> _Assignment_
What lines in this listing contain the string "goal"? Report each one by copying it.

──────────

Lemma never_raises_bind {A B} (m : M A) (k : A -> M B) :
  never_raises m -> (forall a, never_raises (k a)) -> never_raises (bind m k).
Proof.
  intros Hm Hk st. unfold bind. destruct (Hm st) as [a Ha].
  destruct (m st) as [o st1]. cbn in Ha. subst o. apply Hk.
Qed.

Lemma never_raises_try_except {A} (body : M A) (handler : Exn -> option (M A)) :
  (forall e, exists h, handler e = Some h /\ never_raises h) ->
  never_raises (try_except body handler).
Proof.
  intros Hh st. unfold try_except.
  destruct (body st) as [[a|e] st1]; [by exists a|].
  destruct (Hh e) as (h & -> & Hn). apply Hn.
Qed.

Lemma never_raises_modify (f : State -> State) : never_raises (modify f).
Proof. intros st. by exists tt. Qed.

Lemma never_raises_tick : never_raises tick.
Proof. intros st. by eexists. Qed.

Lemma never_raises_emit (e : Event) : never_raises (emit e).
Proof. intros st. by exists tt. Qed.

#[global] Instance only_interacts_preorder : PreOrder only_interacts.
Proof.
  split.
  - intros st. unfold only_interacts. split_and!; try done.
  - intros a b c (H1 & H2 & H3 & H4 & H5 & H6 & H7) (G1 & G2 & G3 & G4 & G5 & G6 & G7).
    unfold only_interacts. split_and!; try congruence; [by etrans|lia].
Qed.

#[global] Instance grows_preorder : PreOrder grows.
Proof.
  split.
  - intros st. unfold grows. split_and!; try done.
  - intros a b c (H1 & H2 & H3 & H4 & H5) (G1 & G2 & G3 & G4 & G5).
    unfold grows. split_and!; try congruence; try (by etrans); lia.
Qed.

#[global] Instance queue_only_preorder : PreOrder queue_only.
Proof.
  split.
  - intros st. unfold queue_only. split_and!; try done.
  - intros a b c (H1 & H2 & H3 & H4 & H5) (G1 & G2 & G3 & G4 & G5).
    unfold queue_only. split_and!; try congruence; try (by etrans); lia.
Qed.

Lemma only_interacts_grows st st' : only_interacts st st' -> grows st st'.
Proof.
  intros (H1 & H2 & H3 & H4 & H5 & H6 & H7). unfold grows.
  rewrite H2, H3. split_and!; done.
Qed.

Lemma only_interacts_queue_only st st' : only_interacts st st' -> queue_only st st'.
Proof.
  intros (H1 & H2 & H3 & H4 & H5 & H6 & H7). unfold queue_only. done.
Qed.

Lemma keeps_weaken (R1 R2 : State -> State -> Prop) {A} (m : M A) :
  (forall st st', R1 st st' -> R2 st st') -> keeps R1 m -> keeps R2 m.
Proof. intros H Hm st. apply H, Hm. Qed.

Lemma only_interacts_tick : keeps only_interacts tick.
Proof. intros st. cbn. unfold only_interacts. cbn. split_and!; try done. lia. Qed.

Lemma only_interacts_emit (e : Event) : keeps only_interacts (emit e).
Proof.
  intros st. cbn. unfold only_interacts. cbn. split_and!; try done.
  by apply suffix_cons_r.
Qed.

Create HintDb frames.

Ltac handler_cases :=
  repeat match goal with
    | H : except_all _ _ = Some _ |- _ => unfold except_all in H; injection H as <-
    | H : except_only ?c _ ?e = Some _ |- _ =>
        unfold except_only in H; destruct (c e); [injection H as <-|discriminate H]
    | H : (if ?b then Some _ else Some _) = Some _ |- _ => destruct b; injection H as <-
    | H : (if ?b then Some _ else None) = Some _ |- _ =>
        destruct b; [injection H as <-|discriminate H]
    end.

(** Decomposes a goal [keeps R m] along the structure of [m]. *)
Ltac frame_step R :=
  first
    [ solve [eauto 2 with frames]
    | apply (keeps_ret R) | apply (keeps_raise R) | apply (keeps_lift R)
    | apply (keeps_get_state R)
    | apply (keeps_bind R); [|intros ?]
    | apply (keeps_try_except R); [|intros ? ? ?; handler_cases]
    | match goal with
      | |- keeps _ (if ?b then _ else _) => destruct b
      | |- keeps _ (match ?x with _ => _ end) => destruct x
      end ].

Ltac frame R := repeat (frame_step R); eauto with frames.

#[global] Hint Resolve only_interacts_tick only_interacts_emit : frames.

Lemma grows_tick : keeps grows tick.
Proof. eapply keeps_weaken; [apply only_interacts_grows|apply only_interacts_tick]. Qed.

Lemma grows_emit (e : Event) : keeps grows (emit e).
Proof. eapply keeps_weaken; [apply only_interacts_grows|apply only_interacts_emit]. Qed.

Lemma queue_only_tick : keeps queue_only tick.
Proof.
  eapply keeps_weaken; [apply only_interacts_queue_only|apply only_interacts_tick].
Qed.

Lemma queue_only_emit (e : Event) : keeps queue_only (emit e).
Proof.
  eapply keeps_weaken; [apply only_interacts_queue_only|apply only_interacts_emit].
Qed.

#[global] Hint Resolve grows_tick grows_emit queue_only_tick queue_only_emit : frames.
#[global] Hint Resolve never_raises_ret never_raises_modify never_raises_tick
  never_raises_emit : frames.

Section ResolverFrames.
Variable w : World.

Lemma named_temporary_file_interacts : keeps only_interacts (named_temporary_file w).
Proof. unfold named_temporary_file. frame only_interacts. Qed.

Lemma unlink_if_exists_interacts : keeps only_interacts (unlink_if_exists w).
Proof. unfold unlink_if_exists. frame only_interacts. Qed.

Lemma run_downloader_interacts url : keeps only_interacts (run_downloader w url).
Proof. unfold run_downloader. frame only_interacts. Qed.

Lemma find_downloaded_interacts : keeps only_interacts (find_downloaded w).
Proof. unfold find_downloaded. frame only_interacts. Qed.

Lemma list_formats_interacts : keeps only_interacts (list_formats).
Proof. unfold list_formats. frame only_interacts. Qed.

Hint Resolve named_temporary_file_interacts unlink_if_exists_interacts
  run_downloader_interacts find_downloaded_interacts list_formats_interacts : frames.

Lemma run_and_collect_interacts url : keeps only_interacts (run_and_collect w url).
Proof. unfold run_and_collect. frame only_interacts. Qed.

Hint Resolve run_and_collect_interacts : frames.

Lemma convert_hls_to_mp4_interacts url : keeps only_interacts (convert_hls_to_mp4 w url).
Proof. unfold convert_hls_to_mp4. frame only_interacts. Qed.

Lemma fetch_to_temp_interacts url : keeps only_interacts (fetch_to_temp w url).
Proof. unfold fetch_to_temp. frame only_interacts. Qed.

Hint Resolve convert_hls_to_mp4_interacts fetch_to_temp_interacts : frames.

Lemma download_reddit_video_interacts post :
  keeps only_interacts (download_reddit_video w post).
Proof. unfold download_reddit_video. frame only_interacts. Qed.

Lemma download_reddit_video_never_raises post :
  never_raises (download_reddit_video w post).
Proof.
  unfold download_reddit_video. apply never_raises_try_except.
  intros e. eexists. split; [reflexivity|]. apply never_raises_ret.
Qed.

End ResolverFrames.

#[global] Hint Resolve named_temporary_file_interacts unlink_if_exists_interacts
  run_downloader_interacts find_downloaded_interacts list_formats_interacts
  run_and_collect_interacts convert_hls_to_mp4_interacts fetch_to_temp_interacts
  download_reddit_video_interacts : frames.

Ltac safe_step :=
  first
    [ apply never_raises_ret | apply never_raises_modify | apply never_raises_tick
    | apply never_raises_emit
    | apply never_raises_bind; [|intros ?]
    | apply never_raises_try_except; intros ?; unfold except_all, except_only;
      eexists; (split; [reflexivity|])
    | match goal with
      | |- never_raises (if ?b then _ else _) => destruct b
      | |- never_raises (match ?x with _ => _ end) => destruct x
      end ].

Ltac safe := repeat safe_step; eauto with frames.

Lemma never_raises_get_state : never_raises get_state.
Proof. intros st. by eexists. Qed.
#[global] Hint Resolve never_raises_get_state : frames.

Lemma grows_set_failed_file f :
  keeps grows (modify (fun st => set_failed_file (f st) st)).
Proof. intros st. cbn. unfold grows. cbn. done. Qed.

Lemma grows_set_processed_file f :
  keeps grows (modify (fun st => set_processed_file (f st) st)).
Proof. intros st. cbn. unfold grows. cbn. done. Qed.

──────────

> _Response to the exercise_
  repeat match goal with
(** Decomposes a goal [keeps R m] along the structure of [m]. *)
    | match goal with
    | match goal with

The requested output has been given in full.